The spatial distribution of A2E oxides in the human eye. MALDI images of (A) A2E (m/z 592), (B) singly-oxidized A2E (m/z = 608), and (C) doubly-oxidized A2E (m/z = 624) in flat-mounted RPE from a 62-year-old human eye. The pixel intensity was proportional to the quantity of the molecule of interest, with the scale normalized to total ion current. The relative amount of the appropriate molecule was coded by a false color scale, but the intensities of the oxidized A2E images have been enhanced (∼30-fold) to emphasize signal distribution. The images were oriented: superior (top); inferior (bottom); nasal (left); temporal (right). Oxidation states higher than doubly-oxidized A2E were not detected.
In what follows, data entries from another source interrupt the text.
(* ===== verification/Writes.v ===== *)
(** * Writes: how the tests build the database

    The module itself never writes; the integration tests arrange each
    database with the factories and [prisma.hotel.create] /
    [prisma.room.create].  A write is one Prisma [create]: the row is
    appended to its table, or the call rejects when it breaks a primary
    key, a [@unique] column or a foreign key (Prisma's P2002 and P2003
    errors).  [reachable] is the step relation from the empty database;
    [wf_db] holds in every reachable database (rule induction), and the
    arrangements of the tests are runs of writes that reach the
    databases of [Scenarios.v]. *)

From stdpp Require Import base list strings decidable.
From Stdlib Require Import ZArith Lia.
From S2P Require Import Prelude JsRuntime Store Scenarios.

Local Open Scope Z_scope.

Inductive write : Type :=
| CreateUser (u : User.t)                              (** [createUser] *)
| CreateSession (s : Session.t)                        (** [generateValidToken] *)
| CreateEnrollment (e : Enrollment.t) (a : Address.t)  (** [createEnrollmentWithAddress] *)
| CreateTicketType (t : TicketType.t)                  (** [createTicketRemote], [createTicketHotel] *)
| CreateTicket (t : Ticket.t)                          (** [createTicket] *)
| CreatePayment (p : Payment.t)                        (** [createPayment] *)
| CreateHotel (h : Hotel.t)                            (** [prisma.hotel.create] *)
| CreateRoom (r : Room.t).                             (** [prisma.room.create] *)

Definition unique_violation : js_error := PrismaClientError "Unique constraint failed".
Definition foreign_key_violation : js_error := PrismaClientError "Foreign key constraint failed".

Definition fresh {A K} `{EqDecision K} (key : A -> K) (l : list A) (k : K) : bool :=
  bool_decide (k ∉ map key l).
Definition present {A K} `{EqDecision K} (key : A -> K) (l : list A) (k : K) : bool :=
  bool_decide (k ∈ map key l).

(** The database with one row appended to a table. *)
Definition add_row (st : db) (w : write) : db :=
  let '(DB us es as_ tts ts hs rs ss ps c) := st in
  match w with
  | CreateUser u => DB (us ++ [u]) es as_ tts ts hs rs ss ps c
  | CreateSession s => DB us es as_ tts ts hs rs (ss ++ [s]) ps c
  | CreateEnrollment e a => DB us (es ++ [e]) (as_ ++ [a]) tts ts hs rs ss ps c
  | CreateTicketType t => DB us es as_ (tts ++ [t]) ts hs rs ss ps c
  | CreateTicket t => DB us es as_ tts (ts ++ [t]) hs rs ss ps c
  | CreatePayment p => DB us es as_ tts ts hs rs ss (ps ++ [p]) c
  | CreateHotel h => DB us es as_ tts ts (hs ++ [h]) rs ss ps c
  | CreateRoom r => DB us es as_ tts ts hs (rs ++ [r]) ss ps c
  end.

(** The keys and [@unique] columns the new row must not repeat, and the
    foreign keys it must find, in the order of the columns. *)
Definition unique_ok (st : db) (w : write) : bool :=
  match w with
  | CreateUser u => fresh User.id st.(users) (User.id u) && fresh User.email st.(users) (User.email u)
  | CreateSession s => fresh Session.id st.(sessions) (Session.id s)
  | CreateEnrollment e _ =>
      fresh Enrollment.id st.(enrollments) (Enrollment.id e)
      && fresh Enrollment.userId st.(enrollments) (Enrollment.userId e)
  | CreateTicketType t => fresh TicketType.id st.(ticketTypes) (TicketType.id t)
  | CreateTicket t =>
      fresh Ticket.id st.(tickets) (Ticket.id t) && fresh Ticket.enrollmentId st.(tickets) (Ticket.enrollmentId t)
  | CreatePayment p => fresh Payment.id st.(payments) (Payment.id p)
  | CreateHotel h => fresh Hotel.id st.(hotels) (Hotel.id h)
  | CreateRoom r => fresh Room.id st.(rooms) (Room.id r)
  end.

Definition foreign_ok (st : db) (w : write) : bool :=
  match w with
  | CreateUser _ | CreateTicketType _ | CreateHotel _ => true
  | CreateSession s => present User.id st.(users) (Session.userId s)
  | CreateEnrollment e a =>
      present User.id st.(users) (Enrollment.userId e) && bool_decide (Address.enrollmentId a = Enrollment.id e)
  | CreateTicket t =>
      present TicketType.id st.(ticketTypes) (Ticket.ticketTypeId t)
      && present Enrollment.id st.(enrollments) (Ticket.enrollmentId t)
  | CreatePayment p => present Ticket.id st.(tickets) (Payment.ticketId p)
  | CreateRoom r => present Hotel.id st.(hotels) (Room.hotelId r)
  end.

(** One [create]: Prisma's P2002 (unique) or P2003 (foreign key)
    rejection, or the row appended. *)
Definition apply_write (st : db) (w : write) : exc db :=
  if negb (unique_ok st w) then Throw unique_violation
  else if negb (foreign_ok st w) then Throw foreign_key_violation
  else Ok (add_row st w).

Fixpoint run_writes (st : db) (ws : list write) : exc db :=
  match ws with
  | [] => Ok st
  | w :: ws' => match apply_write st w with Ok st' => run_writes st' ws' | Throw e => Throw e end
  end.

Definition empty_db : db :=
  {| users := []; enrollments := []; addresses := []; ticketTypes := []; tickets := []; hotels := [];
     rooms := []; sessions := []; payments := []; connection := None |}.

(** The databases the writes can build from the empty one. *)
Inductive reachable : db -> Prop :=
| reachable_empty : reachable empty_db
| reachable_step (st st' : db) (w : write) :
    reachable st -> apply_write st w = Ok st' -> reachable st'.

(** The arrangement the tests of a valid token share: [createUser],
    [generateValidToken], [createEnrollmentWithAddress], the ticket type,
    [createTicket(enrollment.id, ticketType.id, TicketStatus.PAID)] and
    [createPayment(ticket.id, ticketType.price)]. *)
Definition arrange_paid (ty : TicketType.t) : list write :=
  [CreateUser user1; CreateSession session1; CreateEnrollment enrollment1 address1;
   CreateTicketType ty; CreateTicket (Ticket.mk 1 (TicketType.id ty) (Enrollment.id enrollment1) PAID);
   CreatePayment (Payment.mk 1 1 (TicketType.price ty))].

(** The arrangement of "should respond with status 200 and a hotel":
    the paid in-person ticket with hotel, the hotel and its room. *)
Definition arrange_hotel_room : list write :=
  arrange_paid ticketTypeHotel ++ [CreateHotel copacabana; CreateRoom cobertura].

(** ** The invariant *)

Lemma NoDup_map_snoc {A B} (f : A -> B) (l : list A) (x : A) :
  NoDup (map f l) -> f x ∉ map f l -> NoDup (map f (l ++ [x])).
Proof.
  intros Hnd Hx. rewrite map_app. apply (proj2 (list.NoDup_app _ _)). split; [done|]. split.
  - intros y Hy Hy'. apply list_elem_of_singleton in Hy'. subst. contradiction.
  - apply NoDup_singleton.
Qed.

Lemma elem_of_map_snoc {A B} (f : A -> B) (l : list A) (x : A) (k : B) :
  k ∈ map f l -> k ∈ map f (l ++ [x]).
Proof. intros Hk. rewrite map_app. apply elem_of_app. by left. Qed.

Lemma elem_of_map_last {A B} (f : A -> B) (l : list A) (x : A) (k : B) :
  k = f x -> k ∈ map f (l ++ [x]).
Proof. intros ->. rewrite map_app. apply elem_of_app. right. by apply list_elem_of_singleton. Qed.

(** A foreign key into a table stays valid when the table grows. *)
Lemma fk_grow {A B K} (g : B -> K) (f : A -> K) (l : list A) (x : A) (L : list B) :
  Forall (fun b => g b ∈ map f l) L -> Forall (fun b => g b ∈ map f (l ++ [x])) L.
Proof. intros H. eapply Forall_impl; [|exact H]. intros b Hb. by apply elem_of_map_snoc. Qed.

(** A new row whose foreign key is valid keeps the key valid. *)
Lemma fk_snoc {A B K} (g : B -> K) (f : A -> K) (l : list A) (y : B) (L : list B) :
  Forall (fun b => g b ∈ map f l) L -> g y ∈ map f l -> Forall (fun b => g b ∈ map f l) (L ++ [y]).
Proof. intros H Hy. apply Forall_app. split; [done|]. by apply Forall_singleton. Qed.

#[export] Hint Resolve NoDup_map_snoc elem_of_map_snoc fk_grow fk_snoc : drivent.

Lemma fresh_spec {A K} `{EqDecision K} (key : A -> K) (l : list A) (k : K) :
  fresh key l k = true -> k ∉ map key l.
Proof. apply bool_decide_eq_true_1. Qed.

Lemma present_spec {A K} `{EqDecision K} (key : A -> K) (l : list A) (k : K) :
  present key l k = true -> k ∈ map key l.
Proof. apply bool_decide_eq_true_1. Qed.

(** Turns the tests of [apply_write] that passed into hypotheses. *)
Ltac passed_tests :=
  repeat match goal with
  | H : (if negb ?b then _ else _) = Ok _ |- _ =>
      let E := fresh "E" in destruct b eqn:E; simpl in H; [|discriminate]
  | E : _ && _ = true |- _ => apply andb_true_iff in E as [? ?]
  | E : fresh _ _ _ = true |- _ => apply fresh_spec in E
  | E : present _ _ _ = true |- _ => apply present_spec in E
  | E : bool_decide _ = true |- _ => apply bool_decide_eq_true_1 in E
  end.

Lemma apply_write_wf (st st' : db) (w : write) :
  wf_db st -> apply_write st w = Ok st' -> wf_db st'.
Proof.
  intros Hwf Hw. unfold apply_write in Hw. passed_tests. injection Hw as <-.
  destruct st as [us es as_ tts ts hs rs ss ps c].
  destruct Hwf as (H1 & H2 & H3 & H4 & H5 & H6 & H7 & H8 & H9 & H10 & H11 & H12 & H13 & H14 & H15 &
                   H16 & H17 & H18).
  destruct w as [u|s|e a|t|t|p|h|r]; simpl in *; passed_tests;
    unfold wf_db; simpl; split_and!; eauto with drivent.
  apply fk_snoc; [by apply fk_grow | by apply elem_of_map_last].
Qed.

(** A run of writes from a reachable database ends in a reachable one. *)
Lemma run_writes_reachable (st st' : db) (ws : list write) :
  reachable st -> run_writes st ws = Ok st' -> reachable st'.
Proof.
  revert st. induction ws as [|w ws IH]; simpl; intros st Hr Hrun.
  - by injection Hrun as <-.
  - destruct (apply_write st w) as [st1|e] eqn:Hw; [|discriminate].
    exact (IH st1 (reachable_step st st1 w Hr Hw) Hrun).
Qed.

(** Every database the writes build from the empty one is
    well-formed: keys unique, [@unique] columns unique, every foreign key
    present (rule induction on [reachable]). *)
Lemma reachable_wf (st : db) : reachable st -> wf_db st.
Proof.
  induction 1 as [|st st' w _ IH Hw].
  - unfold wf_db, empty_db; simpl. split_and!; constructor.
  - exact (apply_write_wf st st' w IH Hw).
Qed.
Scale bar: 1 cm.

Figure 5

The comparison of lipofuscin fluorescence and MALDI images of A2E in human eyes. (A) Cross-section profile of lipofuscin fluorescence and A2E levels in a 63-year-old eye showed lack of distribution correlation. Both quantities were normalized to their maximal values. The cross-section was drawn through the optic nerve head and central areas; λ_exc = 450 to 490 nm. (B) Lipofuscin and A2E do not colocalize. The left flat-mount showed lipofuscin fluorescence (λ_exc = 450–490 nm) in an 11-year-old eye. The right flat-mount showed the MALDI image of A2E (m/z 592) in the same eye. Scale bar: 1 cm. The fluorescent micrograph in the inset was from the indicated central area and shows the visible presence of golden-yellow lipofuscin (λ_exc = 488 nm), while A2E is minimal in the same area. The melanin pigment is seen as the brownish color and the areas where the RPE is transparent show up as green (the color of the underlying collagenous layers). Scale bar: 50 μm.